I'm interested in interaction effects in Random Forest. I try to implement Friedman H'statistic basically developped for Gradient boosting Friendman, 2001. But I have no idea how calculate (44) on the real data.

If anybody has some examples or explanations?

In your article $$\hat F$$ is defined by Eq. (39). Although it's a bit abstract, it says that the partial dependency function $$\hat F_j$$ is obtained by averaging over all variables but a subset $$s$$.

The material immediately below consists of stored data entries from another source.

(** The states a client reaches from a successful [mm_init] by calls of
    [mm_malloc] with sizes from 1 to [limit] and of [mm_free] on pointers
    that [mm_malloc] returned and that are still live; [live] lists them. *)
Inductive reachable (limit : Z) : state -> list Z -> Prop :=
| reach_init st0 st :
    fresh_heap st0 -> mm_init st0 = Some (0, st) -> reachable limit st []
| reach_malloc st live size p st' :
    reachable limit st live -> 0 < size <= limit ->
    mm_malloc size st = Some (p, st') ->
    reachable limit st' (if p =? NULL then live else p :: live)
| reach_free st live p st' :
    reachable limit st live -> In p live ->
    mm_free p st = Some (tt, st') ->
    reachable limit st' (remove Z.eq_dec p live).

(** The largest value of [size_t]. *)
Definition SIZE_MAX : Z := modulus - 1.

(** * Clients and scenarios *)

(** A call of the client: [Free n] releases the [n]-th live pointer. *)
Inductive call : Type :=
| Malloc (size : Z)
| Free (n : nat).

(** Runs the calls [cs]; [live] lists the pointers returned by [mm_malloc]
    and not yet freed, the latest first.  A request outside of [1..limit]
    or a release of a pointer that is not live is refused. *)
Fixpoint run_calls (limit : Z) (cs : list call) (live : list Z) : M (list Z) :=
  match cs with
  | [] => ret live
  | Malloc size :: cs' =>
      if (0 <? size) && (size <=? limit) then
        p <- mm_malloc size ;;
        run_calls limit cs' (if p =? NULL then live else p :: live)
      else fail
  | Free n :: cs' =>
      match nth_error live n with
      | Some p => mm_free p ;;; run_calls limit cs' (remove Z.eq_dec p live)
      | None => fail
      end
  end.

(** What [mm_check] returns after a successful [mm_init] and the calls
    [cs]. *)
Definition verdict (limit : Z) (cs : list call) : M Z :=
  r <- mm_init ;;
  if r =? 0 then run_calls limit cs [] ;;; mm_check else fail.

(** A concrete heap of memlib: 20 MiB at address 0x10000, memory zeroed. *)
Definition heap0 : state := mem_init (fun _ => 0) 65536 (20 * 2 ^ 20).

(** [heap0] after [mm_init]. *)
Definition heap1 : state :=
  match mm_init heap0 with
  | Some (_, st) => st
  | None => heap0
  end.

(** The client writes and reads its payload byte by byte. *)
Fixpoint store_bytes (p : Z) (bs : list Z) : M unit :=
  match bs with
  | [] => ret tt
  | b :: r => store_byte p b ;;; store_bytes (p + 1) r
  end.

Fixpoint load_bytes (p : Z) (n : nat) : M (list Z) :=
  match n with
  | O => ret []
  | S k => b <- load_byte p ;; r <- load_bytes (p + 1) k ;; ret (b :: r)
  end.

(** Scenario "realloc copy": [p = alloc(10)], the bytes [data] written at
    [p], [q = realloc(p, 100)]; the result is the bytes found at [q]. *)
Definition realloc_copy (data : list Z) : M (list Z) :=
  mm_init ;;;
  p <- mm_malloc 10 ;;
  store_bytes p data ;;;
  q <- mm_realloc p 100 ;;
  load_bytes q (List.length data).

(** [realloc(p, 0)] on a live pointer: the value returned and the
    allocation bit of the block of [p] afterwards. *)
Definition realloc_zero : M (Z * Z) :=
  mm_init ;;;
  p <- mm_malloc 16 ;;
  r <- mm_realloc p 0 ;;
  a <- GET_ALLOC (HDRP p) ;;
  ret (r, a).

(** Scenario "first fit selects head": the pointers [a], [b], [c], the head
    of the free list after [free(b)] and the pointer of the next
    [alloc(16)]. *)
Definition first_fit_head_scenario : M (Z * Z * Z * Z * Z) :=
  a <- mm_malloc 16 ;;
  b <- mm_malloc 16 ;;
  c <- mm_malloc 16 ;;
  mm_free b ;;;
  h <- gets free_listp ;;
  d <- mm_malloc 16 ;;
  ret (a, b, c, h, d).

(** A request of [SIZE_MAX] bytes on a fresh heap: the pointer returned
    and the size of its block. *)
Definition wrapped_request : M (Z * Z) :=
  mm_init ;;;
  p <- mm_malloc SIZE_MAX ;;
  sz <- GET_SIZE (HDRP p) ;;
  ret (p, sz).

(** The sizes and allocation bits of the blocks from [bp] to the
    epilogue. *)
Fixpoint heap_walk (fuel : nat) (bp : Z) : M (list (Z * Z)) :=
  match fuel with
  | O => fail
  | S fuel' =>
      sz <- GET_SIZE (HDRP bp) ;;
      if sz =? 0 then ret []
      else
        a <- GET_ALLOC (HDRP bp) ;;
        r <- heap_walk fuel' (bp + sz) ;;
        ret ((sz, a) :: r)
  end.

Fixpoint adjacent_free (l : list (Z * Z)) : bool :=
  match l with
  | (_, a1) :: r =>
      match r with
      | (_, a2) :: _ => ((a1 =? 0) && (a2 =? 0)) || adjacent_free r
      | [] => false
      end
  | [] => false
  end.

(** Audit A2 as the specification words it: walk the heap forward and fail
    if two adjacent blocks both have allocation bit 0. *)
Definition spec_check_coalescing : M Z :=
  n <- gets budget ;;
  hl <- gets heap_listp ;;
  first <- NEXT_BLKP hl ;;
  l <- heap_walk n first ;;
  ret (if adjacent_free l then 0 else 1).

(** A heap with a block that escaped coalescing: after [p = alloc(16)] the
    header and the footer of [p] are marked free, as [mm_free] does before it
    calls [coalesce].  The result is what [check_coalescing] returns and what
    audit A2 asks for. *)
Definition uncoalesced_heap : M (Z * Z) :=
  mm_init ;;;
  p <- mm_malloc 16 ;;
  sz <- GET_SIZE (HDRP p) ;;
  PUT (HDRP p) (PACK sz 0) ;;;
  f <- FTRP p ;;
  PUT f (PACK sz 0) ;;;
  c <- check_coalescing ;;
  s <- spec_check_coalescing ;;
  ret (c, s).
(** X19. When the extraction raises or returns no record, nothing is
    asked of the summary generator and nothing is sent to Telegram, and
    [run] returns [False]. *)
Theorem run_without_records w :
  (forall wd shot, fst (extract (browser w)) = Return (wd, shot) -> wd = []) ->
  summaries (snd (run w)) = summaries w /\
  Telegram.sent (TelegramSession.client (telegram (snd (run w))))
    = Telegram.sent (TelegramSession.client (telegram w)) /\
  (session_close = true -> fst (run w) = Return false).
Proof.
  intros Hnone.
  assert (Hatt : exists b,
            attempt w = (false, mkWorld b (summaries w) (telegram w))).
  { unfold Reporter.attempt.
    destruct (extract (browser w)) as [[[[|r wd] shot]|e] b];
      [by eexists | | by eexists].
    by specialize (Hnone (r :: wd) shot eq_refl). }
  destruct Hatt as [b Hatt].
  rewrite run_summaries, run_sent, Hatt. split; [done |]. split; [done |].
  intros Hclose. by rewrite (run_result w Hclose), Hatt.
Qed.

(** X20. When building the summary or rephrasing it raises, [run]
    returns [False] and nothing is sent to Telegram. *)
Theorem generation_error_stops_run w r wd shot b e :
  extract (browser w) = (Return (r :: wd, shot), b) ->
  (fst (build (_prepare_weather_data (r :: wd)) (summaries w)) = Raise e \/
   exists initial a1,
     build (_prepare_weather_data (r :: wd)) (summaries w)
       = (Return initial, a1) /\
     fst (rephrase initial a1) = Raise e) ->
  Telegram.sent (TelegramSession.client (telegram (snd (run w))))
    = Telegram.sent (TelegramSession.client (telegram w)) /\
  (session_close = true -> fst (run w) = Return false).
Proof.
  intros Hex Hgen.
  assert (Hatt : exists a, attempt w = (false, mkWorld b a (telegram w))).
  { unfold Reporter.attempt. rewrite Hex.
    destruct Hgen as [Hb | (initial & a1 & Hb & Hr)].
    - destruct (build _ _) as [[initial|e0] a1]; [done | by eexists].
    - rewrite Hb. destruct (rephrase _ _) as [[summary|e0] a2];
        [done | by eexists]. }
  destruct Hatt as [a Hatt].
  rewrite run_sent, Hatt. split; [done |].
  intros Hclose. by rewrite (run_result w Hclose), Hatt.
Qed.


End Workflow.

(* ===================================================================== *)
(** * Configuration                                                       *)
(* ===================================================================== *)

Section Settings.

Import Ai Config.

Variable _config : gmap pystr section_value.
Variable environ : gmap pystr pystr.

Abbreviation get := (get _config).
Abbreviation get_or_environ := (get_or_environ _config environ).
Abbreviation telegram_bot_token := (telegram_bot_token _config environ).
Abbreviation telegram_chat_id := (telegram_chat_id _config environ).
Abbreviation telegram_client_init := (telegram_client_init _config environ).

Abbreviation stored := (stored _config).
(** * Point accounting and multi-model fan-out of the ai-painter backend

    A shallow embedding of [backend/services/user_service.py] (the ledger
    operations [deduct_points] and [add_points]) and of
    [backend/services/generation_service.py] ([optimize_prompt],
    [generate_image], [_call_ai_api], [_extract_image_data]), followed by
    the properties of the accounting and of the fan-out.  The further
    parts embed the history and the deletion of generation records, the
    redemption codes, the registration with its invite codes and the API
    configurations, with their properties.

    Python values that come out of [response.json()] are modelled by the
    type [json]; database rows are records; the SQLAlchemy session is an
    explicit state threaded through a small state-and-exception monad; the
    HTTP provider, the clock and the library functions whose results the
    code only passes along are fields of a [World]. *)

From Stdlib Require Import ZArith String Ascii List Lia.
From stdpp Require Import base option list gmap strings pretty.

Open Scope Z_scope.

(** ** Python values *)

(** The result of [response.json()]: [JNull] is Python's [None], a [JObj]
    is a [dict] given by its bindings (a lookup returns the first binding
    of the key).  Numbers are integers; the code never computes with
    them. *)
#[local] Unset Elimination Schemes.
Inductive json : Type :=
| JNull
| JBool (b : bool)
| JNum (z : Z)
| JStr (s : string)
| JArr (items : list json)
| JObj (fields : list (string * json)).
#[local] Set Elimination Schemes.

(** Exceptions: FastAPI's [HTTPException] and every other Python exception
    with its class name and message. *)
Inductive Exc : Type :=
| HTTPException (status_code : Z) (detail : string)
| PyExc (cls : string) (msg : string).

(** [str(e)] *)
Definition exc_str (e : Exc) : string :=
  match e with
  | HTTPException c d => pretty c +:+ ": " +:+ d
  | PyExc _ m => m
  end.

(** A computation that returns or raises. *)
Inductive Res (A : Type) : Type :=
| Ok (a : A)
| Raise (e : Exc).
Arguments Ok {A} a.
Arguments Raise {A} e.

Definition res_bind {A B} (r : Res A) (k : A -> Res B) : Res B :=
  match r with
  | Ok a => k a
  | Raise e => Raise e
  end.

Module Py.

(** Truth value of a parsed JSON value ([if x:] / [not x]). *)
Definition truthy (v : json) : bool :=
  match v with
  | JNull => false
  | JBool b => b
  | JNum z => negb (z =? 0)
  | JStr s => negb (String.eqb s "")
  | JArr l => match l with [] => false | _ => true end
  | JObj kv => match kv with [] => false | _ => true end
  end.

(** Truth value of an [Optional[str]]. *)
Definition truthy_str (o : option string) : bool :=
  match o with
  | Some s => negb (String.eqb s "")
  | None => false
  end.

(** [a or b] on [Optional[str]]. *)
Definition or_str (a b : option string) : option string :=
  if truthy_str a then a else b.

Fixpoint assoc (k : string) (kv : list (string * json)) : option json :=
  match kv with
  | [] => None
  | (k', v) :: rest => if String.eqb k k' then Some v else assoc k rest
  end.

(** [d.get(k, default)]; raises unless [d] is a dict. *)
Definition get (d : json) (k : string) (default : json) : Res json :=
  match d with
  | JObj kv => Ok (match assoc k kv with Some v => v | None => default end)
  | _ => Raise (PyExc "AttributeError" "object has no attribute 'get'")
  end.

(** [k in x] for a string [k]: key test on a dict, substring test on a
    string, element test on a list; other values are not iterable. *)
Definition contains (k : string) (x : json) : Res bool :=
  match x with
  | JObj kv => Ok (match assoc k kv with Some _ => true | None => false end)
  | JStr s => Ok (match String.index 0 k s with Some _ => true | None => false end)
  | JArr l => Ok (existsb (fun v => match v with JStr s => String.eqb s k | _ => false end) l)
  | _ => Raise (PyExc "TypeError" "argument is not iterable")
  end.

(** [x[k]] for a string [k]. *)
Definition item (x : json) (k : string) : Res json :=
  match x with
  | JObj kv => match assoc k kv with
               | Some v => Ok v
               | None => Raise (PyExc "KeyError" k)
               end
  | _ => Raise (PyExc "TypeError" "indices must be integers")
  end.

As an example, the one-variable dependency function for the variable $$1$$ is given by $$\hat F_1(x_1) = \frac{1}{n}\sum_{i=1}^n \hat f \left (x_{1}, x_{i2}, \dots, x_{im} \right ) ,$$ where $$\hat f$$ is your model prediction function (Random Forest in your case), $$n$$ is the number of samples, $$m$$ is the number of features (I've included $$\hat f$$ instead of $$\hat F$$ for the predictor to avoid confusion). Here $$x_1$$ is a variable, and the $$x_{i2}, \dots, x_{im}$$ values are taken from your samples.
For example, if you have two variables and two samples $$(x_1=0,x_2=0)$$ and $$(x_1=1, x_2=1$$) in your dataset (this is a very dummy, pedagogical example), the partial dependence function for the first variable reads: $$\hat F_1 (x_1) = \frac{1}{2}\left [ \hat f(x_1, x_2=0) + \hat f(x_1, x_2=1) \right ].$$
Similarly, you can compute the two-variables partial dependence function as $$\hat F_{12}(x_1, x_2) = \frac{1}{n}\sum_{i=1}^n \hat f \left (x_{1}, x_{2}, \dots, x_{im} \right )$$ (same as before, but note that the $$i$$ index is not under $$x_2$$ anymore).
The two equation I've just made explicit are the only two terms that appear in the equation (44), thus you should be able to compute the $$H$$-statistic with them.
Let me know if it is still unclear, and check out this for more exegesis on the $$H$$-statistic.